Dataset entries:
----------------

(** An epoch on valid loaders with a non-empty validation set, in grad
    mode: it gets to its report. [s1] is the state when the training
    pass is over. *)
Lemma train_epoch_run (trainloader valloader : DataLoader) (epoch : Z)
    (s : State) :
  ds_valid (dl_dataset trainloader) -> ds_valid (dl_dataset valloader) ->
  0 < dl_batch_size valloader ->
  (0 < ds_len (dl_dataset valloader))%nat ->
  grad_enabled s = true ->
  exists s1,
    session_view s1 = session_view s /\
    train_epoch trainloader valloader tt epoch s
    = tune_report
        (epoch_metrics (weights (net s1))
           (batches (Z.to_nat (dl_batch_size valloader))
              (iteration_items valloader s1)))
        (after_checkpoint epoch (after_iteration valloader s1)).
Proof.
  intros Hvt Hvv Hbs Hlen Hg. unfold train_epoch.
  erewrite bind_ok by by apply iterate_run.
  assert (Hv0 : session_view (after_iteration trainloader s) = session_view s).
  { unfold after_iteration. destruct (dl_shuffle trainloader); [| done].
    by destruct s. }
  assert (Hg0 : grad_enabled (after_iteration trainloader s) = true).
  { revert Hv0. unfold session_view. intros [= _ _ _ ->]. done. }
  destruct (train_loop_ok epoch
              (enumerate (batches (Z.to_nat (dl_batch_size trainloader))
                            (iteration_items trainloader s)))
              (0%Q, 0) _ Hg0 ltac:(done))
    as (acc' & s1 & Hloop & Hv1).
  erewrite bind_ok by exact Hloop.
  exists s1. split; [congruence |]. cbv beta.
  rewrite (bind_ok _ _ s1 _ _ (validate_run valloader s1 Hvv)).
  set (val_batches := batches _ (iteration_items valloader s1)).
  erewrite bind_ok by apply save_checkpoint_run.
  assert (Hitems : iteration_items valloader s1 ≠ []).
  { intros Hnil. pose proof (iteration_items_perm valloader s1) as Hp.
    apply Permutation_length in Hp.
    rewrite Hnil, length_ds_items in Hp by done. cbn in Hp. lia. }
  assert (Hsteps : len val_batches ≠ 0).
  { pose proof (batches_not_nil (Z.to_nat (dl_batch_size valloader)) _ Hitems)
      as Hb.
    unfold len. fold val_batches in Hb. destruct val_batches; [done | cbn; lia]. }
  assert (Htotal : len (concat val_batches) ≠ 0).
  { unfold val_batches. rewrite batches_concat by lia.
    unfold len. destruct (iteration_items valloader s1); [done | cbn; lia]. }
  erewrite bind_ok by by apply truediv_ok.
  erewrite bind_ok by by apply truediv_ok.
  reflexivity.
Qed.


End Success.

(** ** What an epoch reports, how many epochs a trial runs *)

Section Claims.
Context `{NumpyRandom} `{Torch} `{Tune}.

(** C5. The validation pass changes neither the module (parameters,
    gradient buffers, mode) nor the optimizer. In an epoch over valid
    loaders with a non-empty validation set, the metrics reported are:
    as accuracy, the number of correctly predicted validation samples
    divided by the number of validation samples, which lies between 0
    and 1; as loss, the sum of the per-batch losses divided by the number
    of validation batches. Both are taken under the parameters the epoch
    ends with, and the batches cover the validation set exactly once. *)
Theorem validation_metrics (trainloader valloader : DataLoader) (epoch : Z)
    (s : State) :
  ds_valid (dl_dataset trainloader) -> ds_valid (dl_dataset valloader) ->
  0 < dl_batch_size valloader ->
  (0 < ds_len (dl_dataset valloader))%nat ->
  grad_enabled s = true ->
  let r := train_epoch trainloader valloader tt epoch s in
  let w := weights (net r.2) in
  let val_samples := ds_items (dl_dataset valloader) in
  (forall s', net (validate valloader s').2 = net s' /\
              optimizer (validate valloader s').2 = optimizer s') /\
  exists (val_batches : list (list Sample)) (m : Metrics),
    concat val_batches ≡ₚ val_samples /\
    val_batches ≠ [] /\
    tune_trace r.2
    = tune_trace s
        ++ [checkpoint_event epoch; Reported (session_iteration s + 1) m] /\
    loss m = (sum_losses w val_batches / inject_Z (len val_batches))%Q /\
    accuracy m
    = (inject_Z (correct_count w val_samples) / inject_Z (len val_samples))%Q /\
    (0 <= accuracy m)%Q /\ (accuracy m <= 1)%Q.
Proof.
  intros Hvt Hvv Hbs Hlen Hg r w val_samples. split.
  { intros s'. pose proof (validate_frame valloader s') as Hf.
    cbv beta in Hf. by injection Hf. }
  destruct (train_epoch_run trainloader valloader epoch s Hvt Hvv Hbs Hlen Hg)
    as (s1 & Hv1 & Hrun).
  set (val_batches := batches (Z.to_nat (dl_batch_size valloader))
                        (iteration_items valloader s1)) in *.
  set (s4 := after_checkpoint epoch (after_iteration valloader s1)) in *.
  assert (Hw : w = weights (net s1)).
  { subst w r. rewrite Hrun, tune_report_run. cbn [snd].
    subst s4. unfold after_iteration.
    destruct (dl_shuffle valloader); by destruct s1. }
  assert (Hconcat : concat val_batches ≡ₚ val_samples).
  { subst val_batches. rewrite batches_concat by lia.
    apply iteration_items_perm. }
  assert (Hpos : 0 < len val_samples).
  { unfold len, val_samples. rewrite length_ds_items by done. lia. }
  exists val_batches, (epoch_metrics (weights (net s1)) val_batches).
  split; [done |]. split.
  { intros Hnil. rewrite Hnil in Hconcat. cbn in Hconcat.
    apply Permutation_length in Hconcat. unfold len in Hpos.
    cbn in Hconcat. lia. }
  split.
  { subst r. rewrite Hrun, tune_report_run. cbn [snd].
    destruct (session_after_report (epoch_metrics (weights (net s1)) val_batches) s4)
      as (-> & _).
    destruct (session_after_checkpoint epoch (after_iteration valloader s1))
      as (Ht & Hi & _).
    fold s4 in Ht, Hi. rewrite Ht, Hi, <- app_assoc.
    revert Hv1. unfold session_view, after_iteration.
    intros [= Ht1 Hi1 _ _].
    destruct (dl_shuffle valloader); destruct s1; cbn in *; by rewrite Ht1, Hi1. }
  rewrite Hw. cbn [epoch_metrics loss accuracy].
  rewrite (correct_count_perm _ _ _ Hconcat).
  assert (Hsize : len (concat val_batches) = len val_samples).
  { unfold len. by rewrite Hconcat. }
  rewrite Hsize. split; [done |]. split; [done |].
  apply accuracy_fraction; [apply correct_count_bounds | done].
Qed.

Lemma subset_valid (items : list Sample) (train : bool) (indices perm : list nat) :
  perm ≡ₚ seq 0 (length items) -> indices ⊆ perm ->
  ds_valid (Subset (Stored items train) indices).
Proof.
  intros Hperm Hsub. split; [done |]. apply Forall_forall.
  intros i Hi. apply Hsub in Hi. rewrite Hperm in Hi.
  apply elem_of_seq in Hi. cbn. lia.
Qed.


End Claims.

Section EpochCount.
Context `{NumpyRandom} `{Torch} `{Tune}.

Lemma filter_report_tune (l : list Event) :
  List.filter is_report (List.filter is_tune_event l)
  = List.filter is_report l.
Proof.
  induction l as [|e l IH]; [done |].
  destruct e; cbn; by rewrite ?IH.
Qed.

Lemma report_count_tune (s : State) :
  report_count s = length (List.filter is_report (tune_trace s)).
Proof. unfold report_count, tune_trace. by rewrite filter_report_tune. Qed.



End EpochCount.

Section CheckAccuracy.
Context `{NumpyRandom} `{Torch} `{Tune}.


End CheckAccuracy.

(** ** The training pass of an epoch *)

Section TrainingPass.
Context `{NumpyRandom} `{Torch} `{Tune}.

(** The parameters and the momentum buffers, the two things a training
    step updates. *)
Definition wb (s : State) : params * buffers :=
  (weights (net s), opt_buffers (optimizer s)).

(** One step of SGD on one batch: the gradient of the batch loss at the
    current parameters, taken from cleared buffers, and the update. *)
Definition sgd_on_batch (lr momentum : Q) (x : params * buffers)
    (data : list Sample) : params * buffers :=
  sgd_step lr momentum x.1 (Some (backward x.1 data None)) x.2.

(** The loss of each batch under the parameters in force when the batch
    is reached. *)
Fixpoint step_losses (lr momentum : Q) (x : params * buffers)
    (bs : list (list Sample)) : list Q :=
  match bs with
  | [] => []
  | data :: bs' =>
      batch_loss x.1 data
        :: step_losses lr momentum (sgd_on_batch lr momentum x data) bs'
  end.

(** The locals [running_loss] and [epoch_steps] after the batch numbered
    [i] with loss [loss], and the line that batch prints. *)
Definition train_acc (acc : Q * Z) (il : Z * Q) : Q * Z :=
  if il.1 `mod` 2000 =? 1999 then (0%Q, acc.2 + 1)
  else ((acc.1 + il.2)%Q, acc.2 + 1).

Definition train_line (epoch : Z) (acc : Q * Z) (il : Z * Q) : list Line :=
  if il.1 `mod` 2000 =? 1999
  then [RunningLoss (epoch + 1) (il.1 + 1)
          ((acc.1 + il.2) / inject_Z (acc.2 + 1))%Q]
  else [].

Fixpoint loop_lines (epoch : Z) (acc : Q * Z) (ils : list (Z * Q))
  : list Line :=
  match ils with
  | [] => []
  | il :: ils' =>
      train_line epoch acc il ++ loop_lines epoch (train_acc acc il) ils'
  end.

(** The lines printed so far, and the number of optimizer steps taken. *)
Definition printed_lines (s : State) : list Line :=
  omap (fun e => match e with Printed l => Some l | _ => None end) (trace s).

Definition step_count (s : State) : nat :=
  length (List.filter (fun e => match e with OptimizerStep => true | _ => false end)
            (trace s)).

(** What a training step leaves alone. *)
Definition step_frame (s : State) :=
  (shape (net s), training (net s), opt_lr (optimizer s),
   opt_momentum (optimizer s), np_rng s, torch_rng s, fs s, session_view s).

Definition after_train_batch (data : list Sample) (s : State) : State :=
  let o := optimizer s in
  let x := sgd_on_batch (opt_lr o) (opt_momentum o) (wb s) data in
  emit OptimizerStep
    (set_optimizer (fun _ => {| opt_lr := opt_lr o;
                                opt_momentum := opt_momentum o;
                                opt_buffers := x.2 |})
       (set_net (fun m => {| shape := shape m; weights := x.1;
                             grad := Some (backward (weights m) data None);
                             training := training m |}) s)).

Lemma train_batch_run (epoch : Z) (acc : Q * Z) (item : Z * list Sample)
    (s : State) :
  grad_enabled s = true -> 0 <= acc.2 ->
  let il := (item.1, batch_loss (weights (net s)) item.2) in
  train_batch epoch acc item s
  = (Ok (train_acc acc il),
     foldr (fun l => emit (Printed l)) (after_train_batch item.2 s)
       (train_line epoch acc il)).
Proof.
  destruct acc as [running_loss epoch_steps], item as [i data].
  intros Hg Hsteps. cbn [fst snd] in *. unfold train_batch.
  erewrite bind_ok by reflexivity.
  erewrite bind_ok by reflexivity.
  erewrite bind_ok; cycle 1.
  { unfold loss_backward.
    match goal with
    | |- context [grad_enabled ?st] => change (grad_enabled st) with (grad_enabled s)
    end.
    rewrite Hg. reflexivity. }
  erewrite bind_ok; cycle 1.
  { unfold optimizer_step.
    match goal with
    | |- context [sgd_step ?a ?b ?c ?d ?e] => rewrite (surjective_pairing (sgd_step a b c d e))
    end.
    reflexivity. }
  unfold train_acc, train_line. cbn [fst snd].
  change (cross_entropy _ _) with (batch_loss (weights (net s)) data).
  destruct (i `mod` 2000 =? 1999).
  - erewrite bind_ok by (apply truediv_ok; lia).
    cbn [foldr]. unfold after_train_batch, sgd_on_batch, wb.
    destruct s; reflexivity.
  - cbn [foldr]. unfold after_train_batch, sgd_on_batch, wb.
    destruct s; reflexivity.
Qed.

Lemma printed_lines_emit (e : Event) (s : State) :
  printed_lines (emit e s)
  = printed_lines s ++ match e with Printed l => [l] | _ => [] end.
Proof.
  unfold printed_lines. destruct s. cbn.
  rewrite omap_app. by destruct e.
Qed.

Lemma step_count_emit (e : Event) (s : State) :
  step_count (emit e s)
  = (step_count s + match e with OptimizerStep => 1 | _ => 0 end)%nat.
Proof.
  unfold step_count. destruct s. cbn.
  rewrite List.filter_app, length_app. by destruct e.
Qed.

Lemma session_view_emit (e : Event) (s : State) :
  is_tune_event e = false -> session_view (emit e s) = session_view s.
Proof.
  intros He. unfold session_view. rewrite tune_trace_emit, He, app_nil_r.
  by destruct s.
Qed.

----------------

Work required: The output should be exactly the lines above from the line containing "training := training" to the line containing "destruct acc as", inclusive, with no other lines.

Solution to this exercise:
                             training := training m |}) s)).

Lemma train_batch_run (epoch : Z) (acc : Q * Z) (item : Z * list Sample)
    (s : State) :
  grad_enabled s = true -> 0 <= acc.2 ->
  let il := (item.1, batch_loss (weights (net s)) item.2) in
  train_batch epoch acc item s
  = (Ok (train_acc acc il),
     foldr (fun l => emit (Printed l)) (after_train_batch item.2 s)
       (train_line epoch acc il)).
Proof.
  destruct acc as [running_loss epoch_steps], item as [i data].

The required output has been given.